=== WORKING DATA ===

(* ===== verification/HostPcieLogic.v ===== *)
(** * The PCIe side: ledger, protocol and proof rules

    What the calls so far have acquired is a ledger, a function of the record
    of calls; a call is permitted by the ledger before it.  A computation is
    followed through a ghost state: the context, the session's record and the
    ledger up to the fields others may change at any time. *)

From S2P Require Import Prelude Wp HostData HostPcie.

(** ** Ledger *)

(** [l_maps], [l_dreset], [l_clks] and [l_paths] go with the bound driver;
    [l_bus]: 0 no bus, 1 scanned, 2 stopped, 3 removed; [l_seen]: devices were
    identified; [l_ok]: every call was permitted. *)
Record ledger := Ledger {
  l_ctx : bool; l_owner : Z; l_pdev : Z; l_module : Z; l_lease : Z; l_driver : bool;
  l_enabled : bool; l_active : bool; l_forbidden : bool; l_owner_forbidden : bool;
  l_maps : list win; l_dreset : bool; l_clks : nat; l_paths : list bool;
  l_clocks : nat; l_mem : bool; l_cfg : bool; l_asserted : bool;
  l_pci : list Z; l_seen : bool; l_session : Z; l_open : bool; l_bind : bool; l_attached : bool;
  l_removed : bool; l_fenced : bool; l_stopped : bool; l_checked : bool; l_bus : nat;
  l_pulled : bool; l_ok : bool;
}.
#[export] Instance ledger_eta : Eta ledger := λ l,
  Ledger (l_ctx l) (l_owner l) (l_pdev l) (l_module l) (l_lease l) (l_driver l)
    (l_enabled l) (l_active l) (l_forbidden l) (l_owner_forbidden l)
    (l_maps l) (l_dreset l) (l_clks l) (l_paths l)
    (l_clocks l) (l_mem l) (l_cfg l) (l_asserted l)
    (l_pci l) (l_seen l) (l_session l) (l_open l) (l_bind l) (l_attached l)
    (l_removed l) (l_fenced l) (l_stopped l) (l_checked l) (l_bus l) (l_pulled l) (l_ok l).
(** Nothing held, with the reset line as it is. *)
Definition ledger_free (asserted : bool) : ledger :=
  Ledger false 0 0 0 0 false false false false false [] false 0 [] 0 false false asserted
    [] false 0 false false false false false false false 0 false true.
(** *** The platform device *)

(** Before the batch: nothing is published, identified or bound. *)
Record early (st : Z) (c : pctx) (q : pcie_rec) (l : ledger) : Prop := Early {
  ea_state : cx_state c = st;
  ea_books : books c q l;
  ea_devices : cx_root_port c = None ∧ cx_endpoint c = None;
  ea_closed : cx_config_open c || cx_bind_writes c = false;
  ea_ctx : cx_session c = false ∧ cx_receiver_retained c = false;
  ea_ledger : l_seen l = false ∧ l_bus l = O ∧ l_attached l = false ∧ l_pdev l = 1 ∧ l_driver l = false;
  ea_rec : pr_inventory_attempted q = false ∧ pr_nvme_bind_attempted q = false ∧ pr_host_prepared q = false ∧
    pr_pci_retired q = false ∧ pr_endpoint_remove_attempted q = false ∧ pr_config_fenced q = false ∧
    pr_nvme_bound q = false ∧ pr_platform_retire_attempted q = false;
}.
Context (g : bool).
Definition prep_c (owner st : Z) (early : bool) : pctx := Eval cbv in
  (pctx_zero owner st) <| cx_pdev := true |> <| cx_reset_early := early |>.
Definition prep_q : pcie_rec := Eval cbv in
  (pcie_rec_zero g false false) <| pr_attempted := true |> <| pr_inventory_requested := true |>.
Definition prep_l (early : bool) : ledger := Eval cbv in
  (ledger_free false) <| l_ctx := true |> <| l_maps := [WRouter] |> <| l_owner := 1 |> <| l_pdev := 1 |>
    <| l_lease := Z.b2z early |>.
Definition probed st h t : Prop := ∃ c l, at_ false (Ghost c prep_q h l) t ∧ early st c prep_q l.

(** A state of the preparation that a failure may leave. *)
Ltac prep_early := eexists _, _; split; [eassumption|by repeat constructor].

Lemma wp_enable_clocks c q h l n i s (Q : unit → psys W → Prop) (E : Z → psys W → Prop) :
  (∀ j, quiet (Ghost (c <| cx_clocks := j |>) q h (l <| l_clocks := j |>))) →
  l_active l = true → (i + n ≤ l_clks l)%nat →
  at_ false (Ghost (c <| cx_clocks := i |>) q h (l <| l_clocks := i |>)) s →
  (∀ t, at_ false (Ghost (c <| cx_clocks := (i + n)%nat |>) q h (l <| l_clocks := (i + n)%nat |>)) t → Q tt t) →
  (∀ j e t, at_ false (Ghost (c <| cx_clocks := j |>) q h (l <| l_clocks := j |>)) t → E e t) →
  wp (for_each (seq i n) enable_clock) Q E s.
Proof.
  intros Hq Ha. revert i s. induction n as [|n IH]; intros i s Hn Hs HQ HE; simpl.
  { apply wp_ret, HQ. by rewrite Nat.add_0_r. }
  unfold enable_clock. wpx_bind. eapply wpx_calle; [exact Hs|done|done| | |].
  - simpl. rewrite Ha, Nat.eqb_refl. simpl. apply Nat.ltb_lt. lia.
  - intros t Ht. cbv beta. eapply wpx_cset; [exact Ht|norm_set|done|done|]. intros t' Ht'. cbv beta.
    apply (IH (S i)); [lia|exact Ht'| |done]. replace (S i + n)%nat with (i + S n)%nat by lia. done.
  - intros r t _ Ht. by apply (HE i).
Qed.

===

| EXERCISE PROMPT |
Retype every entry, keeping each character as it was.

| EXERCISE OUTPUT |
(* ===== verification/HostPcieLogic.v ===== *)
(** * The PCIe side: ledger, protocol and proof rules

    What the calls so far have acquired is a ledger, a function of the record
    of calls; a call is permitted by the ledger before it.  A computation is
    followed through a ghost state: the context, the session's record and the
    ledger up to the fields others may change at any time. *)

From S2P Require Import Prelude Wp HostData HostPcie.

(** ** Ledger *)

(** [l_maps], [l_dreset], [l_clks] and [l_paths] go with the bound driver;
    [l_bus]: 0 no bus, 1 scanned, 2 stopped, 3 removed; [l_seen]: devices were
    identified; [l_ok]: every call was permitted. *)
Record ledger := Ledger {
  l_ctx : bool; l_owner : Z; l_pdev : Z; l_module : Z; l_lease : Z; l_driver : bool;
  l_enabled : bool; l_active : bool; l_forbidden : bool; l_owner_forbidden : bool;
  l_maps : list win; l_dreset : bool; l_clks : nat; l_paths : list bool;
  l_clocks : nat; l_mem : bool; l_cfg : bool; l_asserted : bool;
  l_pci : list Z; l_seen : bool; l_session : Z; l_open : bool; l_bind : bool; l_attached : bool;
  l_removed : bool; l_fenced : bool; l_stopped : bool; l_checked : bool; l_bus : nat;
  l_pulled : bool; l_ok : bool;
}.
#[export] Instance ledger_eta : Eta ledger := λ l,
  Ledger (l_ctx l) (l_owner l) (l_pdev l) (l_module l) (l_lease l) (l_driver l)
    (l_enabled l) (l_active l) (l_forbidden l) (l_owner_forbidden l)
    (l_maps l) (l_dreset l) (l_clks l) (l_paths l)
    (l_clocks l) (l_mem l) (l_cfg l) (l_asserted l)
    (l_pci l) (l_seen l) (l_session l) (l_open l) (l_bind l) (l_attached l)
    (l_removed l) (l_fenced l) (l_stopped l) (l_checked l) (l_bus l) (l_pulled l) (l_ok l).
(** Nothing held, with the reset line as it is. *)
Definition ledger_free (asserted : bool) : ledger :=
  Ledger false 0 0 0 0 false false false false false [] false 0 [] 0 false false asserted
    [] false 0 false false false false false false false 0 false true.
(** *** The platform device *)

(** Before the batch: nothing is published, identified or bound. *)
Record early (st : Z) (c : pctx) (q : pcie_rec) (l : ledger) : Prop := Early {
  ea_state : cx_state c = st;
  ea_books : books c q l;
  ea_devices : cx_root_port c = None ∧ cx_endpoint c = None;
  ea_closed : cx_config_open c || cx_bind_writes c = false;
  ea_ctx : cx_session c = false ∧ cx_receiver_retained c = false;
  ea_ledger : l_seen l = false ∧ l_bus l = O ∧ l_attached l = false ∧ l_pdev l = 1 ∧ l_driver l = false;
  ea_rec : pr_inventory_attempted q = false ∧ pr_nvme_bind_attempted q = false ∧ pr_host_prepared q = false ∧
    pr_pci_retired q = false ∧ pr_endpoint_remove_attempted q = false ∧ pr_config_fenced q = false ∧
    pr_nvme_bound q = false ∧ pr_platform_retire_attempted q = false;
}.
Context (g : bool).
Definition prep_c (owner st : Z) (early : bool) : pctx := Eval cbv in
  (pctx_zero owner st) <| cx_pdev := true |> <| cx_reset_early := early |>.
Definition prep_q : pcie_rec := Eval cbv in
  (pcie_rec_zero g false false) <| pr_attempted := true |> <| pr_inventory_requested := true |>.
Definition prep_l (early : bool) : ledger := Eval cbv in
  (ledger_free false) <| l_ctx := true |> <| l_maps := [WRouter] |> <| l_owner := 1 |> <| l_pdev := 1 |>
    <| l_lease := Z.b2z early |>.
Definition probed st h t : Prop := ∃ c l, at_ false (Ghost c prep_q h l) t ∧ early st c prep_q l.

(** A state of the preparation that a failure may leave. *)
Ltac prep_early := eexists _, _; split; [eassumption|by repeat constructor].

Lemma wp_enable_clocks c q h l n i s (Q : unit → psys W → Prop) (E : Z → psys W → Prop) :
  (∀ j, quiet (Ghost (c <| cx_clocks := j |>) q h (l <| l_clocks := j |>))) →
  l_active l = true → (i + n ≤ l_clks l)%nat →
  at_ false (Ghost (c <| cx_clocks := i |>) q h (l <| l_clocks := i |>)) s →
  (∀ t, at_ false (Ghost (c <| cx_clocks := (i + n)%nat |>) q h (l <| l_clocks := (i + n)%nat |>)) t → Q tt t) →
  (∀ j e t, at_ false (Ghost (c <| cx_clocks := j |>) q h (l <| l_clocks := j |>)) t → E e t) →
  wp (for_each (seq i n) enable_clock) Q E s.
Proof.
  intros Hq Ha. revert i s. induction n as [|n IH]; intros i s Hn Hs HQ HE; simpl.
  { apply wp_ret, HQ. by rewrite Nat.add_0_r. }
  unfold enable_clock. wpx_bind. eapply wpx_calle; [exact Hs|done|done| | |].
  - simpl. rewrite Ha, Nat.eqb_refl. simpl. apply Nat.ltb_lt. lia.
  - intros t Ht. cbv beta. eapply wpx_cset; [exact Ht|norm_set|done|done|]. intros t' Ht'. cbv beta.
    apply (IH (S i)); [lia|exact Ht'| |done]. replace (S i + n)%nat with (i + S n)%nat by lia. done.
  - intros r t _ Ht. by apply (HE i).
Qed.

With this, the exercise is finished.